(* ===== verification/Text.v ===== *)
(** Text forms: [helper/hex], the text methods of [types/types.go] and
    [types/encoding.go].

    A Go string is the list of its bytes; [str] writes a literal.  What the code
    uses of [encoding/hex], [strconv], [strings] and [math/big] is defined here
    too: a decoder gives back what it read and whether it read all of it, as
    [hex.DecodeString] does. *)
From stdpp Require Import strings.
From S2P Require Import Prelude Types Runtime.

Definition str (s : string) : bytes := Z.of_N ∘ Ascii.N_of_ascii <$> String.list_ascii_of_string s.

(** ** Standard library *)

Definition hexDigit (d : Z) : Z := if d <? 10 then 48 + d else 87 + d.

Definition fromHexChar (c : Z) : option Z :=
  if (48 <=? c) && (c <=? 57) then Some (c - 48)
  else if (97 <=? c) && (c <=? 102) then Some (c - 97 + 10)
  else if (65 <=? c) && (c <=? 70) then Some (c - 65 + 10)
  else None.

Definition EncodeToString (b : bytes) : bytes := b ≫= λ d, [hexDigit (d / 16); hexDigit (d mod 16)].

(** The bytes decoded before the first error, and whether there was none. *)
Fixpoint hex_DecodeString (s : bytes) : bytes * bool :=
  match s with
  | [] => ([], true)
  | [_] => ([], false)
  | c :: d :: s =>
      match fromHexChar c, fromHexChar d with
      | Some x, Some y => let '(b, ok) := hex_DecodeString s in (x * 16 + y :: b, ok)
      | _, _ => ([], false)
      end
  end.

Definition whole (r : bytes * bool) : option bytes := if r.2 then Some r.1 else None.

Fixpoint HasPrefix (s p : bytes) {struct p} : bool :=
  match p, s with
  | [], _ => true
  | x :: p, y :: s => (x =? y) && HasPrefix s p
  | _ :: _, [] => false
  end.

Definition TrimPrefix (s p : bytes) : bytes := if HasPrefix s p then drop (length p) s else s.

(** [strings.Split] at one byte. *)
Fixpoint Split (s : bytes) (sep : Z) : list bytes :=
  match s with
  | [] => [[]]
  | c :: s =>
      if c =? sep then [] :: Split s sep
      else match Split s sep with [] => [[c]] | w :: ws => (c :: w) :: ws end
  end.

(** The digits of a number, most significant first. *)
Fixpoint digits (fuel : nat) (base n : Z) : list Z :=
  match fuel with
  | O => []
  | S fuel => if n <? base then [n] else digits fuel base (n / base) ++ [n mod base]
  end.

(** [strconv.AppendUint] and [big.Int.Text], of a number that is not negative. *)
Definition FormatUint (n base : Z) : bytes := hexDigit <$> digits (S (Z.to_nat (Z.log2 n))) base n.

Definition big_Text (z base : Z) : bytes :=
  if z <? 0 then 45 :: FormatUint (- z) base else FormatUint z base.

Definition parse_digit (base : Z) (acc : option Z) (c : Z) : option Z :=
  n ← acc; d ← fromHexChar c; if d <? base then Some (n * base + d) else None.

Definition parse_digits (s : bytes) (base : Z) : option Z :=
  match s with [] => None | _ => foldl (parse_digit base) (Some 0) s end.

(** [strconv.ParseUint(s, base, 64)]. *)
Definition ParseUint (s : bytes) (base : Z) : option Z :=
  n ← parse_digits s base; if n <? M64 then Some n else None.

(** [big.Int.SetString] in base 10 or 16: a sign may come first. *)
Definition big_SetString (s : bytes) (base : Z) : option Z :=
  match s with
  | 45 :: s => Z.opp <$> parse_digits s base
  | 43 :: s => parse_digits s base
  | _ => parse_digits s base
  end.

Definition unicode_ToUpper (c : Z) : Z := if (97 <=? c) && (c <=? 122) then c - 32 else c.

(** ** [helper/hex] *)

Definition EncodeToHex (b : bytes) : bytes := str "0x" ++ EncodeToString b.
Definition DecodeHex (s : bytes) : option bytes := whole (hex_DecodeString (TrimPrefix s (str "0x"))).
Definition MustDecodeHex (s : bytes) : outcome bytes :=
  match DecodeHex s with Some b => Ret b | None => Panic end.
Definition hex_EncodeUint64 (i : Z) : bytes := str "0x" ++ FormatUint i 16.
Definition DecodeUint64 (s : bytes) : option Z := ParseUint (TrimPrefix s (str "0x")) 16.

Definition BadNibble : Z := M64 - 1.
Definition DecodeNibble (c : Z) : Z :=
  if (48 <=? c) && (c <=? 57) then c - 48
  else if (65 <=? c) && (c <=? 70) then c - 65 + 10
  else if (97 <=? c) && (c <=? 102) then c - 97 + 10
  else BadNibble.

(** The format [%#x] puts the sign before the prefix. *)
Definition EncodeBig (z : Z) : bytes :=
  if BitLen z =? 0 then str "0x0"
  else if z <? 0 then 45 :: str "0x" ++ FormatUint (- z) 16
  else str "0x" ++ FormatUint z 16.

Definition DropHexPrefix (input : bytes) : outcome bytes :=
  if (length input <? 2)%nat then Panic else Ret (drop 2 input).

(** ** [types/encoding.go] *)

Definition ParseUint64orHex (val : option bytes) : option Z :=
  match val with
  | None => Some 0
  | Some s => if HasPrefix s (str "0x") then ParseUint (drop 2 s) 16 else ParseUint s 10
  end.

Definition ParseUint256orHex (val : option bytes) : option (option Z) :=
  match val with
  | None => Some None
  | Some s => Some <$> (if HasPrefix s (str "0x") then big_SetString (drop 2 s) 16 else big_SetString s 10)
  end.

Definition ParseInt64orHex (val : option bytes) : option Z := s64 <$> ParseUint64orHex val.

Definition ParseBytes (val : option bytes) : option bytes :=
  match val with None => Some [] | Some s => whole (hex_DecodeString (TrimPrefix s (str "0x"))) end.

Definition types_EncodeUint64 (b : Z) : bytes := str "0x" ++ FormatUint b 16.
Definition EncodeBytes (b : bytes) : bytes := str "0x" ++ EncodeToString b.
Definition EncodeBigInt (z : Z) : bytes := str "0x" ++ big_Text z 16.

(** ** [types/types.go] *)

Definition hash_String (h : Hash) : bytes := EncodeToHex (HashBytes h).

(** The error of the decoder is dropped. *)
Definition stringToBytes (s : bytes) : bytes :=
  let s := TrimPrefix s (str "0x") in
  let s := if (length s mod 2 =? 1)%nat then 48 :: s else s in
  (hex_DecodeString s).1.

■ Task goal: From the material above, set down exactly the lines starting at the one with "Definition big_Text (z" and ending at the one with "Definition MustDecodeHex (s", end lines included.

■ Your solution:
Definition big_Text (z base : Z) : bytes :=
  if z <? 0 then 45 :: FormatUint (- z) base else FormatUint z base.

Definition parse_digit (base : Z) (acc : option Z) (c : Z) : option Z :=
  n ← acc; d ← fromHexChar c; if d <? base then Some (n * base + d) else None.

Definition parse_digits (s : bytes) (base : Z) : option Z :=
  match s with [] => None | _ => foldl (parse_digit base) (Some 0) s end.

(** [strconv.ParseUint(s, base, 64)]. *)
Definition ParseUint (s : bytes) (base : Z) : option Z :=
  n ← parse_digits s base; if n <? M64 then Some n else None.

(** [big.Int.SetString] in base 10 or 16: a sign may come first. *)
Definition big_SetString (s : bytes) (base : Z) : option Z :=
  match s with
  | 45 :: s => Z.opp <$> parse_digits s base
  | 43 :: s => parse_digits s base
  | _ => parse_digits s base
  end.

Definition unicode_ToUpper (c : Z) : Z := if (97 <=? c) && (c <=? 122) then c - 32 else c.

(** ** [helper/hex] *)

Definition EncodeToHex (b : bytes) : bytes := str "0x" ++ EncodeToString b.
Definition DecodeHex (s : bytes) : option bytes := whole (hex_DecodeString (TrimPrefix s (str "0x"))).
Definition MustDecodeHex (s : bytes) : outcome bytes :=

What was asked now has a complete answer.